Summary of D/H fractionations between fatty acids and water observed in culture experiments, native specimens, and marine organic matter fractions. Plotted fractionations are based on the average δD value of palmitic acid, or the fatty acid/alkane of nearest chain length, in the culture with water δD closest to 0‰. Bacterial cultures from this study (*) are C. oxalaticus (Co), C. necator (Cn), E. coli (Ec), and R. palustris (Rp). Organisms from other studies (, , –21, 61) are cultured bacteria D. autotrophicum (Da), Sporumusa sp. (Sp), and M. capsulatus (Mc), cultured phytoplankton B. braunii (Bb), Alexandrium fundyense (Af), Isochrysis galbana (Ig), and natural specimens of brown alga Undaria pinnatifida (Up), red alga Binghamia californica (Bc), and seagrass Zostera marina (Zm). The gray box covers the range of fractionations observed in marine POM and sediments (17, 18). Growth substrates are oxalate (ox), formate (fo), fructose (fr), glucose (gc), gluconate (gl), pyruvate (py), acetate (ac), succinate (su, sut), LB (lb), H₂ + CO₂ (hc), H₂ + SO₄²⁻ (hs), methane (me), acetate+light (ph), CO₂ + light (pa), S₂O₃²⁻ + CO₂ + light (apa).
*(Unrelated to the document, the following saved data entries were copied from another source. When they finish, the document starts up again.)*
Lemma existsb_class (k x : A) (seen : list A) :
  Frame.eq_of cmp k x = true ->
  existsb (Frame.eq_of cmp x) seen = existsb (Frame.eq_of cmp k) seen.
Proof.
  intros Hkx. induction seen as [|y seen IH]; simpl; [reflexivity |].
  now rewrite IH, (eq_of_class _ _ y Hkx).
Qed.

Lemma find_drop_dups_from (k : A) (seen l : list A) :
  find (Frame.eq_of cmp k) (Frame.drop_dups_from (Frame.eq_of cmp) seen l)
  = if existsb (Frame.eq_of cmp k) seen then None else find (Frame.eq_of cmp k) l.
Proof.
  revert seen. induction l as [|x l IH]; intros seen; cbn [Frame.drop_dups_from find].
  - now destruct (existsb _ seen).
  - destruct (Frame.eq_of cmp k x) eqn:Hx.
    + rewrite (existsb_class _ _ seen Hx).
      destruct (existsb (Frame.eq_of cmp k) seen) eqn:Hseen.
      * now rewrite IH, Hseen.
      * cbn [find]. now rewrite Hx.
    + destruct (existsb (Frame.eq_of cmp x) seen).
      * apply IH.
      * cbn [find]. rewrite Hx, IH. cbn [existsb]. now rewrite Hx.
Qed.

Lemma count_drop_dups_from (k : A) (seen l : list A) :
  count_true (Frame.eq_of cmp k) (Frame.drop_dups_from (Frame.eq_of cmp) seen l)
  = if existsb (Frame.eq_of cmp k) seen then 0%nat
    else if existsb (Frame.eq_of cmp k) l then 1%nat else 0%nat.
Proof.
  unfold count_true.
  revert seen. induction l as [|x l IH]; intros seen; cbn [Frame.drop_dups_from existsb].
  - now destruct (existsb _ seen).
  - destruct (Frame.eq_of cmp k x) eqn:Hx.
    + rewrite (existsb_class _ _ seen Hx).
      destruct (existsb (Frame.eq_of cmp k) seen) eqn:Hseen.
      * now rewrite IH, Hseen.
      * cbn [List.filter]. rewrite Hx. cbn [List.length orb].
        rewrite IH. cbn [existsb]. now rewrite Hx.
    + cbn [orb]. destruct (existsb (Frame.eq_of cmp x) seen).
      * apply IH.
      * cbn [List.filter]. rewrite Hx, IH. cbn [existsb]. now rewrite Hx.
Qed.
(** C7: for a target language other than swahili the handler never reaches
    the remote translator: the service is left as it was.  When the language
    is a supported one and the valid word is found neither in the table nor
    in the fallback dictionary, the answer is a normal response with method
    [not_found], no success and the message that no translation was found. *)
Theorem not_found_without_remote
    (sort_values : list Row → list Row) (remote : nat → string → RemoteOutcome)
    (df : DataFrame) (request : TranslationRequest) (st : Service) :
  let word := strip (english_word request) in
  let lang := lower (target_language request) in
  lang ≠ "swahili" →
  snd (Main.translate_word sort_values remote df request st) = st
  ∧ ∀ name,
      Config.SUPPORTED_LANGUAGES !! lang = Some name →
      fst (TextProcessor.validate_input (english_word request)) = true →
      WordMatcher.search_in_csv sort_values word lang df = Value None →
      Config.get_fallback_translation word lang = None →
      fst (Main.translate_word sort_values remote df request st)
      = Responded {| english_of := word;
                     translation := "";
                     target_language_of := lang;
                     language_name := name;
                     method := "not_found";
                     success := false;
                     error := Some ("No " +:+ lang +:+ " translation found for '"
                                    +:+ word +:+ "'") |}.
Proof.
  intros word lang Hlang. unfold Main.translate_word. fold word lang.
  destruct (TextProcessor.validate_input (english_word request)) as [v m].
  cbn [fst snd]. rewrite (bool_decide_eq_false_2 _ Hlang). split.
  - destruct v; cbn [negb]; [|done].
    destruct (WordMatcher.search_in_csv sort_values word lang df) as [o|e]; [|done].
    repeat match goal with |- context [if ?b then _ else _] => destruct b end; done.
  - intros name Hname -> Hcsv Hfb. cbn [negb].
    rewrite Hcsv, Hfb. cbn [truthy fst].
    unfold Main.respond. by rewrite Hname.
Qed.

Lemma not_found_witness :
  Main.translate_word stable_sort_by_len (always_returns "pundamilia") df_demo
    (mkRequest " Zebra " "haya") st0
  = (Responded {| english_of := "Zebra";
                  translation := "";
                  target_language_of := "haya";
                  language_name := "Haya";
                  method := "not_found";
                  success := false;
                  error := Some "No haya translation found for 'Zebra'" |}, st0).
Proof.
  destruct (not_found_without_remote stable_sort_by_len (always_returns "pundamilia")
              df_demo (mkRequest " Zebra " "haya") st0) as [Hst Hres]; [discriminate|].
  specialize (Hres "Haya" eq_refl eq_refl eq_refl eq_refl).
  rewrite (surjective_pairing (Main.translate_word _ _ _ _ _)), Hst, Hres. reflexivity.
Defined.

(** * Further properties *)

(** ** More on the normalizer *)

Lemma str_all_filter p s : str_all p (str_filter p s) = true.
Proof.
  induction s as [|c s IH]; simpl; [done|].
  destruct (p c) eqn:E; simpl; [by rewrite E|done].
Qed.

Lemma str_all_filter_keeps q p s :
  str_all q s = true → str_all q (str_filter p s) = true.
Proof.
  induction s as [|c s IH]; simpl; [done|].
  intros [Hc Hs]%andb_true_iff. destruct (p c); simpl; [rewrite Hc|]; auto.
Qed.

Lemma str_all_impl (p q : ascii → bool) s :
  (∀ c, p c = true → q c = true) → str_all p s = true → str_all q s = true.
Proof.
  intros Hpq. induction s as [|c s IH]; simpl; [done|].
  intros [Hc Hs]%andb_true_iff. rewrite (Hpq c Hc). auto.
Qed.

Lemma str_all_lower_fixed s : str_all lower_fixed (lower s) = true.
Proof.
  induction s as [|c s IH]; simpl; [done|]. rewrite IH, andb_true_r.
  apply bool_decide_eq_true, lower_char_idem.
Qed.

Lemma lower_fixed_id s : str_all lower_fixed s = true → lower s = s.
Proof.
  induction s as [|c s IH]; simpl; [done|].
  intros [Hc%bool_decide_eq_true Hs]%andb_true_iff. by rewrite Hc, IH.
Qed.

Lemma clean_word_tokens word :
  WordMatcher._clean_word word
  = str_filter kept_char (join " " (lower <$> split word)).
Proof. by rewrite clean_word_unfold, split_lower, split_strip. Qed.

Lemma clean_word_fixed_on_kept x :
  str_all kept_char x = true →
  WordMatcher._clean_word (WordMatcher._clean_word x) = WordMatcher._clean_word x.
Proof.
  intros Hx.
  assert (WordMatcher._clean_word x = join " " (split (lower (strip x)))) as Hy.
  { rewrite clean_word_unfold. apply str_filter_all. by apply collapsed_kept. }
  rewrite Hy at 1 2. rewrite clean_word_unfold, collapsed_fixed.
  apply str_filter_all. by apply collapsed_kept.
Qed.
Error bars for culture Co*-ox are the standard deviation (±1σ) for 4 sets of biological replicates; other cultures were not replicated. Typical analytical uncertainties are ± 3.5‰ for all cultures.

Fig. 2.

Regressions of δD values for palmitic acid versus water for C. oxalaticus grown on oxalate, formate, acetate, and succinate. Error bars represent 1σ uncertainty for biological replicates. Data for other lipids are in Fig. S2 and Table S3. Each regression provides constraints on fractionations that can be described most succinctly as a single fractionation curve (see Fig. 3).

Fig. 3.

Fractionation factor curves for palmitic acid in C. oxalaticus grown on formate, acetate, and succinate, and in E. coli grown on glucose and LB. Each curve represents the set of all possible combinations of α_l/s and α_l/w satisfying the constraints imposed by parallel cultures with differing R_w (i.e., 1 linear regression in Fig. 2). Filled circles indicate values corresponding to X_w = 0.5. Gray shaded area defines up to 600‰ variation between α_l/s and α_l/w. Increases in the true value of α_l/s, α_l/w, and X_w shift curves up, to the right, or down a diagonal as detailed in Fig. S3.